I lived in Hawaii for five years, where I worked for a company that managed forests (among other things). I was sometimes asked to give talks at the local high school about energy and sustainability. During one talk, a student said “I heard you were going to cut down all the trees.”
At that moment, I realized that her view of forestry was much the same as my own view of forestry while growing up in Weyerhaeuser country in Oklahoma. Back then I viewed foresters as people who cut down trees, and I associated them with clearcutting.
My views have changed a lot since then, because I have a better understanding of what foresters do. Foresters manage forests. With a managed forest, sometimes that means you harvest the trees like you would harvest any other crop. But managing a forest also entails replacing what you cut down.
When considering biomass as a source of energy, there are many potential pitfalls. Some forms of biomass are heavy users of nutrients, and as such the fertilization requirements can be high. This can imply high fossil fuel inputs to produce the fertilizer and a higher risk of soil depletion. Also, some crops are heavy users of water.
Trees are different. During the first 10 years or so of their lives, they generate biomass at the rate of 7-10 bone-dry tons per acre per year. You may see some other biomass sources that claim yields that high, but those were almost certainly achieved with fertilizer and plenty of water.
But there is an even more compelling reason to utilize trees. Unlike most of the short-rotation crops that are sometimes discussed as feedstock for fuel production, trees can actually improve the quality and health of the soil.
What happens is that trees can bring up nutrients from the subsoil and concentrate them in the leaves and bark. This ends up falling back to the soil and adding to the organic material in the soil. Depending on the type of tree you use, managed forests can provide fuel while improving soil quality.

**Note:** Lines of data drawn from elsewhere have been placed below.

(** * mcp-dev-env-setup: the tool-installation orchestration core

    A shallow embedding of [utils/shell.ts], [core/package-manager.ts],
    [core/tool-config.ts], [validators/environment-validator.ts] and
    [installers/unified-installer.ts], followed by the properties the
    specification states about them.

    Asynchronous functions are embedded as programs of a small free monad
    [Prog] whose effects are the primitives the code consumes from
    below: the promisified [exec] of [child_process], and [readFile],
    [appendFile] and [writeFile] of [fs/promises].  A program is run against
    a [World]: the files on disk are concrete, the behaviour of the operating
    system on a shell command is a parameter.

    Strings are kept in their UTF-8 encoding.  A property read on an object
    literal sees, besides the entries of the literal, the members that
    every object inherits from [Object.prototype]. *)

From Stdlib Require Import Ascii String NArith.
From stdpp Require Import gmap strings list fin_maps.

Open Scope string_scope.
Open Scope list_scope.

(** ** JavaScript strings *)

Module JsString.

(** [s.includes(sub)] *)
Fixpoint includes (s sub : string) : bool :=
  if String.prefix sub s then true
  else match s with
       | EmptyString => false
       | String _ s' => includes s' sub
       end.

(** [s] holds a copy of [sub]. *)
Definition contains (sub s : string) : Prop :=
  exists pre post, s = pre +:+ sub +:+ post.

(** The number of positions of [s] at which a copy of [sub] starts. *)
Fixpoint occurrences (sub s : string) : nat :=
  (if String.prefix sub s then 1 else 0) +
  match s with
  | EmptyString => 0
  | String _ s' => occurrences sub s'
  end.

(** A string stands for a JavaScript string through its UTF-8 encoding: a
    character outside the ASCII range is the two or three bytes that encode
    it. *)
Definition utf8 (bytes : list nat) : string :=
  fold_right (fun b s => String (ascii_of_nat b) s) EmptyString bytes.
(** * Zalo call recorder: call detection, capture, conversion and upload

    A shallow embedding of the recording pipeline of the Electron
    application ([src/main.js], the controller, and [src/renderer.js], the
    capture surface), together with the properties of its specification.

    Conventions of the embedding.
    - JavaScript strings are [string]s of code units below 256; numbers that
      the code uses as integers (memory in KB, thresholds, sizes, HTTP codes)
      are [Z].
    - A promise, or a synchronous call that may throw, is an [outcome]:
      [Ret v] for a normal result, [Throw e] for an exception or rejection.
    - The outside world (the process table tool, the network, the transcoding
      tool, faults of the file system, the media devices) is an explicit
      argument of each function that consults it.
    - Functions of the JavaScript and Node runtime that the program only
      calls ([parseFloat], [path.join], base64 decoding, ...) are the fields
      of the class [Runtime].
    - [console.log], [console.warn] and [console.error] of the controller
      write to the console and, for errors, append to the log file of the
      day. The controller's model keeps the evaluation of their arguments
      where it can throw and leaves the writing out: its [filesystem] is
      the file system apart from the log file. A property that says what
      became of the files is stated for a run that logs no error, or for
      one path that the log file cannot be. The capture surface keeps its
      logs as [ELog] events, since a property speaks about them. *)

From Stdlib Require Import ZArith QArith String Ascii List Bool Lia.
From Stdlib Require Import DecimalString DecimalN DecimalPos.
From stdpp Require Import base option list strings gmap.

Set Warnings "-register-all".

Local Open Scope string_scope.
Local Open Scope Z_scope.

(* ===================================================================== *)
(** * Part I: the program *)
(* ===================================================================== *)

(** ** JavaScript values and results of calls that may throw *)

(** The values that cross the network and the process boundary: JSON data,
    and [Error] objects, which are objects with a [message] field. *)
Inductive jsval : Type :=
| VUndefined
| VNull
| VBool (b : bool)
| VNum (n : Z)
| VStr (s : string)
| VBuffer (bytes : string)
| VObj (fields : list (string * jsval)).

Inductive outcome (A : Type) : Type :=
| Ret (a : A)
| Throw (e : jsval).
Arguments Ret {A} a.
Arguments Throw {A} e.

(** ** JavaScript string primitives used by the program *)

Module JsString.

(** [WhiteSpace] and [LineTerminator] code units below 256: what
    [String.prototype.trim], [\s] and [parseInt] skip. *)
Definition is_ws (c : ascii) : bool :=
  match c with
  | "009" | "010" | "011" | "012" | "013" | " " | "160" => true
  | _ => false
  end%char.

Fixpoint trimStart (s : string) : string :=
  match s with
  | "" => ""
  | String c s' => if is_ws c then trimStart s' else s
  end.

Fixpoint trimEnd (s : string) : string :=
  match s with
  | "" => ""
  | String c s' =>
      match trimEnd s' with
      | "" => if is_ws c then "" else String c ""
      | t => String c t
      end
  end.

Definition trim (s : string) : string := trimEnd (trimStart s).

(** [toLowerCase] on one code unit below 256: the letters A-Z and the
    capital letters of Latin-1 (192-222, but not the sign 215) move up by
    32. *)
Definition lower (c : ascii) : ascii :=
  let n := nat_of_ascii c in
  if (65 <=? n)%nat && (n <=? 90)%nat then ascii_of_nat (n + 32)
  else if (192 <=? n)%nat && (n <=? 222)%nat && negb (n =? 215)%nat
       then ascii_of_nat (n + 32)
  else c.

(** [toUpperCase] on the letters a-z; the program applies it to the names
    of HTTP methods only. *)
Definition upper (c : ascii) : ascii :=
  let n := nat_of_ascii c in
  if (97 <=? n)%nat && (n <=? 122)%nat then ascii_of_nat (n - 32) else c.

Fixpoint toLowerCase (s : string) : string :=
  match s with
  | "" => ""
  | String c s' => String (lower c) (toLowerCase s')
  end.

Fixpoint toUpperCase (s : string) : string :=
  match s with
  | "" => ""
  | String c s' => String (upper c) (toUpperCase s')
  end.

Definition startsWith (p s : string) : bool := String.prefix p s.

Fixpoint includes (sub s : string) : bool :=
  String.prefix sub s ||
  match s with
  | "" => false
  | String _ s' => includes sub s'
  end.

(** [s.indexOf(c)] for a one-character needle; [None] is [-1]. *)
Fixpoint indexOf (c : ascii) (s : string) : option nat :=
  match s with
  | "" => None
  | String d s' => if Ascii.eqb d c then Some 0%nat else S <$> indexOf c s'
  end.

Fixpoint skip (n : nat) (s : string) : string :=
  match n, s with
  | O, _ => s
  | S n', String _ s' => skip n' s'
  | S _, "" => ""
  end.

Fixpoint take (n : nat) (s : string) : string :=
  match n, s with
  | S n', String c s' => String c (take n' s')
  | _, _ => ""
  end.

(** [s.split(c)] for a one-character separator. *)
Fixpoint split (sep : ascii) (s : string) : list string :=
  match s with
  | "" => [""]
  | String c s' =>
      if Ascii.eqb c sep then "" :: split sep s'
      else match split sep s' with
           | w :: ws => String c w :: ws
           | [] => [String c ""]
           end
  end.

(** [s.split(/\r?\n/)]. *)
Fixpoint splitLines (s : string) : list string :=
  match s with
  | "" => [""]
  | String c s' =>
      let rest := splitLines s' in
      if Ascii.eqb c "010" then "" :: rest
      else if Ascii.eqb c "013" && startsWith (String "010" "") s' then rest
      else match rest with
           | w :: ws => String c w :: ws
           | [] => [String c ""]
           end
  end.

(** [s.split(/\s+/)]: the pieces between maximal runs of white space. *)
Fixpoint splitWs (s : string) : list string :=
  match s with
  | "" => [""]
  | String c s' =>
      if is_ws c then
        match s' with
        | "" => [""; ""]
        | String c' _ => if is_ws c' then splitWs s' else "" :: splitWs s'
        end
      else match splitWs s' with
           | w :: ws => String c w :: ws
           | [] => [String c ""]
           end
  end.

(** [parts.join(sep)]. *)
Fixpoint join (sep : string) (l : list string) : string :=
  match l with
  | [] => ""
  | [x] => x
  | x :: l' => x +:+ sep +:+ join sep l'
  end.

Fixpoint removeChars (drop : ascii -> bool) (s : string) : string :=
  match s with
  | "" => ""
  | String c s' =>
      if drop c then removeChars drop s' else String c (removeChars drop s')
  end.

Of course, a key question is the carbon footprint of using trees for fuel. Trees that are combusted for power release carbon dioxide that was recently sequestered by the tree.
During the cycle of growing and subsequently burning the tree, the net inventory of carbon dioxide in the atmosphere doesn’t change. This is different than burning coal, for example, which releases ancient carbon dioxide and increases the net inventory of carbon dioxide in the atmosphere.

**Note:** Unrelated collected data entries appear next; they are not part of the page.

Lemma trim_padded (pre v post : js_string) :
  forallb isWhiteSpace pre = true -> forallb isWhiteSpace post = true ->
  v <> [] -> isWhiteSpace (hd 0%N v) = false -> isWhiteSpace (last v 0%N) = false ->
  trim (pre ++ v ++ post) = v.
Proof.
  intros Hpre Hpost Hv Hhd Hlast. unfold trim, trimEnd.
  rewrite trimStart_whitespace by assumption.
  assert (H1 : trimStart (v ++ post) = v ++ post).
  { apply trimStart_kept. destruct v; [contradiction | exact Hhd]. }
  rewrite H1, rev_app_distr, trimStart_whitespace.
  - rewrite trimStart_kept; [apply rev_involutive |].
    destruct (exists_last Hv) as (v' & l & ->).
    rewrite last_last in Hlast. rewrite rev_app_distr. exact Hlast.
  - rewrite forallb_forall in *. intros x Hx. apply Hpost. now apply in_rev.
Qed.

Lemma trim_blank (s : js_string) :
  forallb isWhiteSpace s = true -> trim s = [].
Proof.
  intros H. unfold trim, trimEnd.
  rewrite <- (app_nil_r s), trimStart_whitespace by assumption. reflexivity.
Qed.

Lemma whitespace_has_no_comma (s : js_string) :
  forallb isWhiteSpace s = true -> includes comma s = false.
Proof.
  unfold includes. induction s as [| c s IH]; [reflexivity |].
  cbn [existsb forallb]. intros H. apply andb_true_iff in H. destruct H as [Hc Hs].
  rewrite (IH Hs), orb_false_r. destruct (N.eqb comma c) eqn:E; [| reflexivity].
  apply N.eqb_eq in E. subst c. vm_compute in Hc. discriminate.
Qed.

Lemma includes_app (c : code_unit) (a b : js_string) :
  includes c (a ++ b) = includes c a || includes c b.
Proof. unfold includes. apply existsb_app. Qed.

(** X13.  The limiter counts a request under the first comma-separated
    entry of its [X-Forwarded-For] header, whitespace around it removed,
    whatever follows the first comma and whatever [req.ip] is: a header
    that starts with a non-blank entry [v] chooses the key [v].  Only when
    that first entry is blank is the request counted under [req.ip]. *)
Theorem keyGenerator_first_entry (pre v post rest : js_string) (ip : option js_string) :
  forallb isWhiteSpace pre = true ->
  forallb isWhiteSpace post = true ->
  v <> [] ->
  isWhiteSpace (hd 0%N v) = false ->
  isWhiteSpace (last v 0%N) = false ->
  includes comma v = false ->
  keyGenerator (Some (pre ++ v ++ post)) ip = Some v
  /\ keyGenerator (Some ((pre ++ v ++ post) ++ comma :: rest)) ip = Some v
  /\ keyGenerator (Some (pre ++ post)) ip = ip
  /\ keyGenerator (Some ((pre ++ post) ++ comma :: rest)) ip = ip.
Proof.
  intros Hpre Hpost Hv Hhd Hlast Hcomma.
  assert (Hc1 : includes comma (pre ++ v ++ post) = false).
  { rewrite !includes_app, Hcomma, !whitespace_has_no_comma by assumption. reflexivity. }
  assert (Hc2 : includes comma (pre ++ post) = false).
  { rewrite includes_app, !whitespace_has_no_comma by assumption. reflexivity. }
  assert (Hblank : trim (pre ++ post) = []).
  { apply trim_blank. rewrite forallb_app, Hpre, Hpost. reflexivity. }
  unfold keyGenerator.
  rewrite !first_entry by assumption.
  rewrite (split_without_separator _ _ Hc1), (split_without_separator _ _ Hc2).
  cbn [nth]. rewrite trim_padded by assumption. rewrite Hblank.
  destruct v; [contradiction |]. repeat split; reflexivity.
Qed.

Lemma keyGenerator_first_entry_witness :
  keyGenerator (Some (lit " 203.0.113.9 ")) (Some (lit "10.0.0.1"))
    = Some (lit "203.0.113.9")
  /\ keyGenerator (Some (lit " 203.0.113.9 " ++ comma :: lit " 10.1.1.1"))
                  (Some (lit "10.0.0.1"))
     = Some (lit "203.0.113.9")
  /\ keyGenerator (Some (lit "  ")) (Some (lit "10.0.0.1")) = Some (lit "10.0.0.1")
  /\ keyGenerator (Some (lit "  " ++ comma :: lit " 10.1.1.1")) (Some (lit "10.0.0.1"))
     = Some (lit "10.0.0.1").
Proof.
  apply (keyGenerator_first_entry (lit " ") (lit "203.0.113.9") (lit " ")
           (lit " 10.1.1.1") (Some (lit "10.0.0.1")));
    solve [vm_compute; reflexivity | discriminate].
Defined.

End RateLimitExtras.

(** ** The upload and URL options *)

Module OptionsExtras.

Import Cleanup CleanupFacts CleanupSpec UploadOptions.

Lemma get_app (key : string) (base o : Object) :
  get key (base ++ o) = match get key o with
                        | Some v => Some v
                        | None => get key base
                        end.
Proof.
  induction base as [| [k v] base IH]; simpl.
  - now destruct (get key o).
  - rewrite IH. destruct (get key o); reflexivity.
Qed.

(** X14.  The server's upload helper spreads the caller's options last, so
    every option the caller gives reaches the store unchanged, [tags] and
    [folder] included.  An upload is tagged [temp_upload] and
    [uploaded_<timestamp>] and goes to the folder [temp_uploads] only as
    far as the caller gives no [tags] and no [folder]; its resource type
    is the caller's [resourceType], and [auto] without one. *)
Theorem uploadOptions_caller_wins (timestamp : Z) (options : Object) :
  (forall (key : string) (v : Value),
      get key options = Some v -> get key (uploadOptions timestamp options) = Some v)
  /\ (get "tags" options = None ->
      tagsSent (uploadOptions timestamp options)
      = ["temp_upload"; "uploaded_" ++ Validation.showZ timestamp]%string)
  /\ (get "folder" options = None ->
      get "folder" (uploadOptions timestamp options) = Some (Str "temp_uploads"))
  /\ (get "resource_type" options = None ->
      (get "resourceType" options = None ->
       get "resource_type" (uploadOptions timestamp options) = Some (Str "auto"))
      /\ (forall kind : string,
             get "resourceType" options = Some (Str kind) -> kind <> ""%string ->
             get "resource_type" (uploadOptions timestamp options) = Some (Str kind))).
Proof.
  unfold uploadOptions, tagsSent. split; [| split; [| split]].
  - intros key v H. now rewrite get_app, H.
  - intros H. rewrite get_app, H. reflexivity.
  - intros H. rewrite get_app, H. reflexivity.
  - intros H. rewrite get_app, H. cbn [get String.eqb Ascii.eqb Bool.eqb]. split.
    + intros ->. reflexivity.
    + intros kind -> Hk. unfold orElse, truthy.
      destruct (String.eqb kind "") eqn:E; [| reflexivity].
      apply String.eqb_eq in E. contradiction.
Qed.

In reality, there are additional factors that impact the carbon balance of wood-to-energy schemes. Tree roots, for example, sequester additional carbon below the soil. In some cases, those roots can last for decades, tying up carbon beyond what was in the usable part of the tree.
On the other side of the equation are any energy inputs it took to grow, transport, and convert the tree into a usable form, like pellets. However, a life cycle analysis (LCA) can sort out the various inputs and outputs and calculate a carbon footprint.
How Trees Stack Up
Fortunately, this has been done. Enviva Inc. is a publicly traded Maryland-based company, and the world’s largest producer of sustainable wood pellets. These pellets are primarily used to displace coal in European coal-fired power plants.

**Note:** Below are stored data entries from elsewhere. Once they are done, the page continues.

(** * ACE-Step handler utility modules: a shallow embedding and its contract

    The two leaf modules of [acestep.handler_modules] are embedded here:

    - [audio_utils.py]: [is_silence], [normalize_audio_to_stereo_48k],
      [normalize_audio_code_hints], [normalize_instructions], [pad_sequences];
    - [metadata_builder.py]: [create_default_meta], [dict_to_meta_string],
      [build_metadata_dict], [extract_caption_and_language].

    Python values are a tagged union [pyval]; a [dict] with string keys is a
    [gmap string pyval]; a raised exception is the [Raise] branch of [result].
    Part I holds the definitions, Part II the theorems. *)

From Stdlib Require Import ZArith QArith Qabs Qcanon Qcabs Qpower Lqa
  Floats.SpecFloat Ascii Numbers.DecimalString.
From stdpp Require Import gmap strings list fin_maps.

Set Warnings "-register-all".

(** ** Part I. The embedding *)

(** *** Python values, exceptions and the built-ins the modules call *)

Module Py.

(** The values the handler helpers receive.  [PObj cls id] is an object of
    any other class, named by its qualified class. *)
Inductive pyval : Type :=
  | PNone
  | PBool (b : bool)
  | PInt (z : Z)
  | PFloat (f : spec_float)
  | PStr (s : string)
  | PList (l : list pyval)
  | PDict (d : gmap string pyval)
  | PObj (cls : string) (id : nat).

Inductive pyexn : Type :=
  | ValueError (msg : string)
  | TypeError (msg : string)
  | OverflowError (msg : string)
  | IndexError (msg : string)
  | RuntimeError (msg : string).

(** A call either returns or raises. *)
Inductive result (A : Type) : Type :=
  | Ok (a : A)
  | Raise (e : pyexn).
Arguments Ok {A} a.
Arguments Raise {A} e.
Definition execute_list (timeMin timeMax : Z) (e : env) : result (list event) * env :=
  let '(p, r) := events_list (remote e) timeMin timeMax in
  (r, {| remote := p; calls := calls e ++ [events_list_call timeMin timeMax];
         outbox := outbox e |}).

Definition execute_insert (body : event_body) (e : env) : result created_event * env :=
  let '(p, r) := events_insert (remote e) body in
  (r, {| remote := p; calls := calls e ++ [events_insert_call body];
         outbox := outbox e |}).

Definition execute_delete (eventId : string) (e : env) : result unit * env :=
  let '(p, r) := events_delete (remote e) eventId in
  (r, {| remote := p; calls := calls e ++ [events_delete_call eventId];
         outbox := outbox e |}).

(** *** Event Window Fetcher: [get_events_for_day] *)

(** [dt.astimezone(local_tz)] of an instant: the local wall clock reading. *)
Definition astimezone_local (instant : Z) : Z :=
  instant + local_utcoffset instant * 1000000.

Definition hour_of (w : Z) : Z := (w / 3600000000) mod 24.
Definition minute_of (w : Z) : Z := (w / 60000000) mod 60.

(** [w.strftime('%I:%M %p')] *)
Definition strftime_I_M_p (w : Z) : string :=
  let h := hour_of w in
  let h12 := if h mod 12 =? 0 then 12 else h mod 12 in
  PyStr.zero_pad 2 h12 ++ ":" ++ PyStr.zero_pad 2 (minute_of w) ++ " "
    ++ (if h <? 12 then "AM" else "PM").

(** The time label of an event. The two local readings carry the same
    [tzinfo] object, so their difference is the one of the wall clocks;
    [int(duration.total_seconds() / 60)] truncates towards zero. The code
    divides in floating point, here the quotient is exact: the two can
    differ only for an event that lasts centuries and ends within a
    fraction of a second of a whole minute. *)
Definition time_label (ev : event) : string :=
  match start ev with
  | dateTime s =>
      let start_time_local := astimezone_local s in
      let time_str := strftime_I_M_p start_time_local in
      match end_ ev with
      | dateTime en =>
          let duration := astimezone_local en - start_time_local in
          let duration_minutes := Z.quot duration 60000000 in
          if 0 <? duration_minutes
          then time_str ++ " (" ++ PyStr.str_of_int duration_minutes ++ " min)"
          else time_str
      | date_ _ => time_str
      end
  | date_ _ => "All Day"
  end.

Definition event_summary_of (ev : event) : string :=
  match summary ev with Some s => s | None => "No Title" end.

Definition rendered_line (event_counter : Z) (time_str event_summary : string) : string :=
  "`[" ++ PyStr.str_of_int event_counter ++ "]` " ++ time_str ++ ": " ++ event_summary.

(** The record and the line of an event, the line for the event at
    position [i] of a loop whose counter starts at [n]. *)
Definition details_of (ev : event) : details :=
  (id ev, time_label ev, event_summary_of ev).

Definition line_of (n : Z) (i : nat) (ev : event) : string :=
  rendered_line (n + Z.of_nat i) (time_label ev) (event_summary_of ev).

In 2019, one of Enviva’s largest shareholders asked independent research firm Boundless Impact Research and Analytics to review the sustainability and carbon impact of wood pellet energy. Boundless used current peer-reviewed literature on the greenhouse gas (GHG) impacts of wood pellets to create an LCA of GHG emissions from the wood pellet supply chain. They compared the carbon footprint of wood pellets to other fuels like coal and natural gas.
The report is available here, but there were a number of important findings. Notably, the report highlighted that wood-based bioenergy can complement intermittent resources like wind and solar power with firm energy. This is often done today with fast-cycling natural gas power plants, but wood pellets can achieve this at a fraction of the carbon footprint.
Source: Enviva Inc.
Coal has a greenhouse gas intensity of 1.00 kilograms of carbon dioxide equivalents per kilowatt-hour (kWH) of electricity produced. Combined-cycle (CC) natural gas was significantly better at 0.44 kgCO2e/kWh.
But electricity produced from sustainable wood pellets had a carbon intensity of only 0.13 kgCO2e/kWh – 87% lower than coal and 70% lower than natural gas for the full life cycle. When used in a combined heat and power (CHP) application, the carbon footprint for wood pellets dropped to 0.06 kgCO2e/kWh.
These factors were a major driver behind the European Commission’s 2020 climate and energy plan. Because it recognized that bioenergy could be sustainable and help Europe meet its carbon emissions targets, this plan helped create a booming wood pellet trade by companies like Enviva into Europe.
So, trees can be an ideal source of renewable energy if they are properly managed. Besides providing fuel and reducing carbon emissions, they can perform an important function of recycling nutrients from the subsoil to the topsoil. The trees that are cut down can be replanted. This is distinctly different from – and should not be confused with – using trees from rainforests or old growth forests.